Information given:
(** [solve(use_nonzero_constraints, assemble_system)] *)
Definition solve (use_nonzero_constraints assemble_system : bool)
  : M Solver (nat * double) :=
  (if assemble_system then
     s <- get ;;
     P <- BlockSchurPreconditioner_new
            (grad_div (parameters s)) (viscosity (parameters s))
            (fluid_rho (parameters s)) (delta_t (time s)) ;;
     modify (set_preconditioner (Some P))
   else ret tt) ;;
  s <- get ;;
  let solver_control := outer_solver_control s in
  P <- deref_preconditioner ;;
  r <- lift (solver_fgmres solver_control (system_matrix s) (increment s)
                           (system_rhs s)
                           (vmult P (system_matrix s) (mass_matrix s)
                                  (mass_schur s))) ;;
  x <- lift (converged_or_throw r) ;;
  modify (set_increment x) ;;
  log (EvDistribute use_nonzero_constraints OnIncrement) ;;
  modify (fun s =>
            set_increment
              (cl_distribute (lines (constraints_used use_nonzero_constraints s))
                             (increment s)) s) ;;
  ret (last_step r, last_value r).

Task: Copy, character for character, the lines from the line that holds "modify (set_preconditioner (Some P))" through the final line of the records above.

Result:
     modify (set_preconditioner (Some P))
   else ret tt) ;;
  s <- get ;;
  let solver_control := outer_solver_control s in
  P <- deref_preconditioner ;;
  r <- lift (solver_fgmres solver_control (system_matrix s) (increment s)
                           (system_rhs s)
                           (vmult P (system_matrix s) (mass_matrix s)
                                  (mass_schur s))) ;;
  x <- lift (converged_or_throw r) ;;
  modify (set_increment x) ;;
  log (EvDistribute use_nonzero_constraints OnIncrement) ;;
  modify (fun s =>
            set_increment
              (cl_distribute (lines (constraints_used use_nonzero_constraints s))
                             (increment s)) s) ;;
  ret (last_step r, last_value r).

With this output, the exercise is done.